[Stored data]
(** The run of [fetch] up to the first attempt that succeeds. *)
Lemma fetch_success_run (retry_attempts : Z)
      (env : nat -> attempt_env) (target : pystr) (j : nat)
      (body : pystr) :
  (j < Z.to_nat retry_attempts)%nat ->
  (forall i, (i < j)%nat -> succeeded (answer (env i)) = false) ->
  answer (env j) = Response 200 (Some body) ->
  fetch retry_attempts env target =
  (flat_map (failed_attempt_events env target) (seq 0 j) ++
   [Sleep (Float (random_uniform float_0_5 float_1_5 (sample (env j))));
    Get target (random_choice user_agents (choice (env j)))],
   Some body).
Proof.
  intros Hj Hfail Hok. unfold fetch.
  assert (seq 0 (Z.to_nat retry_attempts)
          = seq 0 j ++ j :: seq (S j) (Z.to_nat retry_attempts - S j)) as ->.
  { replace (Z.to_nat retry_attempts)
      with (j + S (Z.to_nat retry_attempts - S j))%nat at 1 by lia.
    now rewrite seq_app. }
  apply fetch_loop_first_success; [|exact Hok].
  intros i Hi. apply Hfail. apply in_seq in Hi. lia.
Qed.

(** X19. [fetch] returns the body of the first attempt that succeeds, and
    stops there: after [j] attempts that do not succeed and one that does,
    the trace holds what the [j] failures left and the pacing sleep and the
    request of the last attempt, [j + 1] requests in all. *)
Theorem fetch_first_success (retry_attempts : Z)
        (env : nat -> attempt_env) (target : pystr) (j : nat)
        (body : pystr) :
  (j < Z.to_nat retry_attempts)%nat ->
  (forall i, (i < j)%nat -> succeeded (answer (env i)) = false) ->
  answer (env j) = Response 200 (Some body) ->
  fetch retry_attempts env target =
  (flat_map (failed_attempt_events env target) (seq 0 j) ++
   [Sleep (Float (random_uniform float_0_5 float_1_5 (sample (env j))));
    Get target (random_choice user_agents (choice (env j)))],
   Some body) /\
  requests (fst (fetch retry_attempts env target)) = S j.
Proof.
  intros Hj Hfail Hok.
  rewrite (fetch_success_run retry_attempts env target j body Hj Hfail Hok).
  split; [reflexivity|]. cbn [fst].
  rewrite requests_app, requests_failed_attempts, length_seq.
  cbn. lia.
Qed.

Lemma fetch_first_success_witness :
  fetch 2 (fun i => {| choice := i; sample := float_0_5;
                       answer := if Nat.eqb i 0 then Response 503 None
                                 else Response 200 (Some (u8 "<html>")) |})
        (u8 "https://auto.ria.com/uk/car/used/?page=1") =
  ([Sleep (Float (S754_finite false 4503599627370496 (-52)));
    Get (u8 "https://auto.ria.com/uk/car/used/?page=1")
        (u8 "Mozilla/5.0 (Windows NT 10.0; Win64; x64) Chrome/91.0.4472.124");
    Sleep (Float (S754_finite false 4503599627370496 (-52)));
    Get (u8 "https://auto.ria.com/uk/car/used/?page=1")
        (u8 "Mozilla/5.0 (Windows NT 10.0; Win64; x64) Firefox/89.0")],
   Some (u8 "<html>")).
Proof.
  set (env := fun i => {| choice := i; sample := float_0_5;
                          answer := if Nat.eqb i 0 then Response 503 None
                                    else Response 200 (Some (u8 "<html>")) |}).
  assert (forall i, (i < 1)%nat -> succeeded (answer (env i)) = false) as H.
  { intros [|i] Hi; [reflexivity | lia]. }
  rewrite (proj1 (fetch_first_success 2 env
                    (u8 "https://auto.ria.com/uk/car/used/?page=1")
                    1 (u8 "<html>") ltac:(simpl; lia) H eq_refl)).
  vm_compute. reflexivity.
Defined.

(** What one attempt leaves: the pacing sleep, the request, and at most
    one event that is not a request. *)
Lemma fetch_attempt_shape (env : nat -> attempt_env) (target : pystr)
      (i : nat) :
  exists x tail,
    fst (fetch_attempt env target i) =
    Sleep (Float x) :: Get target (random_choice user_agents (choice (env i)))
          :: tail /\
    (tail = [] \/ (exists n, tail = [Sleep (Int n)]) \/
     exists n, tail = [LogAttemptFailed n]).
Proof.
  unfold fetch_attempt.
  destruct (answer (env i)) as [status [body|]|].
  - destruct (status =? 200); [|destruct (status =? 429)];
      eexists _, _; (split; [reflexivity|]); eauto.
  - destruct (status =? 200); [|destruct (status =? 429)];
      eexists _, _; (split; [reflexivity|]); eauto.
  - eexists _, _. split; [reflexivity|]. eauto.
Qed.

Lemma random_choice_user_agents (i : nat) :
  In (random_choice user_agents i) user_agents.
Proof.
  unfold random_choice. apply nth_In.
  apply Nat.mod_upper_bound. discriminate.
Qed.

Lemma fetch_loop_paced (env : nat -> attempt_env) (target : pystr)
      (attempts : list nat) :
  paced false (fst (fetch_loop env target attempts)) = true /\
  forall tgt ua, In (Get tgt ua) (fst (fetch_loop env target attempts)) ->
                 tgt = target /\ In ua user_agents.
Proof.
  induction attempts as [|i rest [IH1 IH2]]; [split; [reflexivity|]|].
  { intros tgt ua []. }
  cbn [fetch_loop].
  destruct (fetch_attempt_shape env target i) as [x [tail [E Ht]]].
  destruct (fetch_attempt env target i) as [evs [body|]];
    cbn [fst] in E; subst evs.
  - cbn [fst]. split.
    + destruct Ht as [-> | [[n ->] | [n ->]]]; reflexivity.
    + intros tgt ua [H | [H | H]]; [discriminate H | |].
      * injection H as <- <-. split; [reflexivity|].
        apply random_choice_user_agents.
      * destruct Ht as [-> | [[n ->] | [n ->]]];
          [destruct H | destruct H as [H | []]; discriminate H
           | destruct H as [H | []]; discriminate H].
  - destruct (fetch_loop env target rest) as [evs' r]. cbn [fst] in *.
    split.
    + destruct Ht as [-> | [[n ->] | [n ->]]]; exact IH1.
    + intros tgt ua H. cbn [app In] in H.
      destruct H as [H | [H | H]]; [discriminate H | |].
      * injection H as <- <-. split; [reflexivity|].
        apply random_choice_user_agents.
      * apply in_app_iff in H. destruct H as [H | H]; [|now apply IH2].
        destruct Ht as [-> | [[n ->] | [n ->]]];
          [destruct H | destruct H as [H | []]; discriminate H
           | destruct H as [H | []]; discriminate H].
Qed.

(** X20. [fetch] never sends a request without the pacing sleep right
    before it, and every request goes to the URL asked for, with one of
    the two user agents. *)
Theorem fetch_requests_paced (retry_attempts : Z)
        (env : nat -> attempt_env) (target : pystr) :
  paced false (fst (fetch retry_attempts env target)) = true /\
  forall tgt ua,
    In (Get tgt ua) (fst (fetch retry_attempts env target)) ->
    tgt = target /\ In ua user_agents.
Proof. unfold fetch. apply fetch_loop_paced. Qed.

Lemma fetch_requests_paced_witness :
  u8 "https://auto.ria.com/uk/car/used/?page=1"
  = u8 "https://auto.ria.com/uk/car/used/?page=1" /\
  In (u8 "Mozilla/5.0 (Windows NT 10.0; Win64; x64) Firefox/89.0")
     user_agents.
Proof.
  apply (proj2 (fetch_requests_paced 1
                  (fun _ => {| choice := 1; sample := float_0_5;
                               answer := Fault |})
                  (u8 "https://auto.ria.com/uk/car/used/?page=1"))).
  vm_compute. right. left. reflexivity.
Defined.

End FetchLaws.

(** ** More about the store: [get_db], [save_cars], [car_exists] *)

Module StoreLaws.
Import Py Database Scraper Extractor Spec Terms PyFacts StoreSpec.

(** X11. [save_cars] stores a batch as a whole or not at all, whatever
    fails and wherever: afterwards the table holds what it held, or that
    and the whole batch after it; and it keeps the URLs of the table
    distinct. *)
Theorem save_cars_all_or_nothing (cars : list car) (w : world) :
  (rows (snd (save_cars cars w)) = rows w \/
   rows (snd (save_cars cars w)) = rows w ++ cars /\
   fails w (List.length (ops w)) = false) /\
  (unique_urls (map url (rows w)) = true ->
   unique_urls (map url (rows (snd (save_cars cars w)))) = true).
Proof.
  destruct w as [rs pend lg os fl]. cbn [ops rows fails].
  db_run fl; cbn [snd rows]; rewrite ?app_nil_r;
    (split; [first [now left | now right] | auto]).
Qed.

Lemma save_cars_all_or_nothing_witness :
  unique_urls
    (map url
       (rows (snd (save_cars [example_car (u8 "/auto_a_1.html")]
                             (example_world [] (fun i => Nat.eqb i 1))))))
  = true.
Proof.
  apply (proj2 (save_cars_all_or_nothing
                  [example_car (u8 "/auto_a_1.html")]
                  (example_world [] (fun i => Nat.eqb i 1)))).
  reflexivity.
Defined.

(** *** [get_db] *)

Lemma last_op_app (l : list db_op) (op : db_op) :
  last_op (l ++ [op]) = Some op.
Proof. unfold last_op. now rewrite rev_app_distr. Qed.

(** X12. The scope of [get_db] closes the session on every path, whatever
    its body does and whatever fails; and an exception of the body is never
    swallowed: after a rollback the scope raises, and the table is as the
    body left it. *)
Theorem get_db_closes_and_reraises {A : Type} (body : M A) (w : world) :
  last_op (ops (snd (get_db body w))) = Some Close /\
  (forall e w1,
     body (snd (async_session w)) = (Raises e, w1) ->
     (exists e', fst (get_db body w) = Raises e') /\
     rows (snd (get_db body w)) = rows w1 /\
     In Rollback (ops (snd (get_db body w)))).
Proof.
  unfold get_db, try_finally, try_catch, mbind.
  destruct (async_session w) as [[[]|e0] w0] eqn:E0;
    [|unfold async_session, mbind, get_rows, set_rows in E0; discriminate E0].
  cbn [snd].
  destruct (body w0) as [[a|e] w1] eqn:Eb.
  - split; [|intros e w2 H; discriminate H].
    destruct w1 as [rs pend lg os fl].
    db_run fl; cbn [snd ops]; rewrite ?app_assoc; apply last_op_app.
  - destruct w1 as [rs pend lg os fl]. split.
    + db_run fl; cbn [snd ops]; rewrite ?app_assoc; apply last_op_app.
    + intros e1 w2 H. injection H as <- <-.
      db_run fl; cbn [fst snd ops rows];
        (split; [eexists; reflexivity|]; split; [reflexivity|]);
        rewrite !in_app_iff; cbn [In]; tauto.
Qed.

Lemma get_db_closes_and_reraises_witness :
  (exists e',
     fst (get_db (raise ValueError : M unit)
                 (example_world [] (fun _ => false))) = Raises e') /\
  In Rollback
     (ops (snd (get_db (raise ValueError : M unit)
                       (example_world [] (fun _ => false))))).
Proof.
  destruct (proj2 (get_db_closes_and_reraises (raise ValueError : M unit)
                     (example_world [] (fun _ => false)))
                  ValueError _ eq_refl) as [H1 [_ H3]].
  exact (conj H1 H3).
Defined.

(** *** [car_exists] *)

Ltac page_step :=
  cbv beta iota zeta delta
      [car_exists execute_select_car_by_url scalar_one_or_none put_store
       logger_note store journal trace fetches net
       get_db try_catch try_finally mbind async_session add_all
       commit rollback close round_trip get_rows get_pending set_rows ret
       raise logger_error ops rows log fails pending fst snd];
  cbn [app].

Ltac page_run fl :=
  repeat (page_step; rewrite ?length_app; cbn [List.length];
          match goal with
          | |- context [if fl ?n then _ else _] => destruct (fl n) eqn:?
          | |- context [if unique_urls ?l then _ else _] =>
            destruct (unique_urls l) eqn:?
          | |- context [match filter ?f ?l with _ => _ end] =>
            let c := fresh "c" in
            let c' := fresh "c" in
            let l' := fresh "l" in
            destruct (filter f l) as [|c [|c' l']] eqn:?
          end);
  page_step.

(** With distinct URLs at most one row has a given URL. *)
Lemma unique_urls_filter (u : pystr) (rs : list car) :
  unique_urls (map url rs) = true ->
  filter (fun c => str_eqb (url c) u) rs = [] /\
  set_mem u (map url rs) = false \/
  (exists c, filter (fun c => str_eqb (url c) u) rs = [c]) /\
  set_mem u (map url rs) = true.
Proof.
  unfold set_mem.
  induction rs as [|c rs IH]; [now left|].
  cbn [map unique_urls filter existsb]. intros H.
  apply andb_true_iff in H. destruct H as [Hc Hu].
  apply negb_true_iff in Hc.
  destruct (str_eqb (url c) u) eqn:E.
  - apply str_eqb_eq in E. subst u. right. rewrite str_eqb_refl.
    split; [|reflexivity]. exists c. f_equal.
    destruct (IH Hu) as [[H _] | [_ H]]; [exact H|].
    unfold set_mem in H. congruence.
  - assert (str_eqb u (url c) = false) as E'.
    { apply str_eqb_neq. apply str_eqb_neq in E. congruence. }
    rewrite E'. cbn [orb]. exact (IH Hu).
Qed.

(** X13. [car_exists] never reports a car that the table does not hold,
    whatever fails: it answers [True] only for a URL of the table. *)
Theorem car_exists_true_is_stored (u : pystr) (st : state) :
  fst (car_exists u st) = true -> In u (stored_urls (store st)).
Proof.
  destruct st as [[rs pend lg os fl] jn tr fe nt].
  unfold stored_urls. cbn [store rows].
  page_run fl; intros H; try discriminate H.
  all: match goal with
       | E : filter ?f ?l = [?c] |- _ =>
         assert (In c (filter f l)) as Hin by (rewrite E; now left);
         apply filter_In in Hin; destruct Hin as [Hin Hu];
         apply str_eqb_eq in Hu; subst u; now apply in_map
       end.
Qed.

• _TASK ITEM_: Whenever the string "match" shows up in a line above, copy that line.

• _TASK ANSWER_:
          match goal with
          | |- context [match filter ?f ?l with _ => _ end] =>
  all: match goal with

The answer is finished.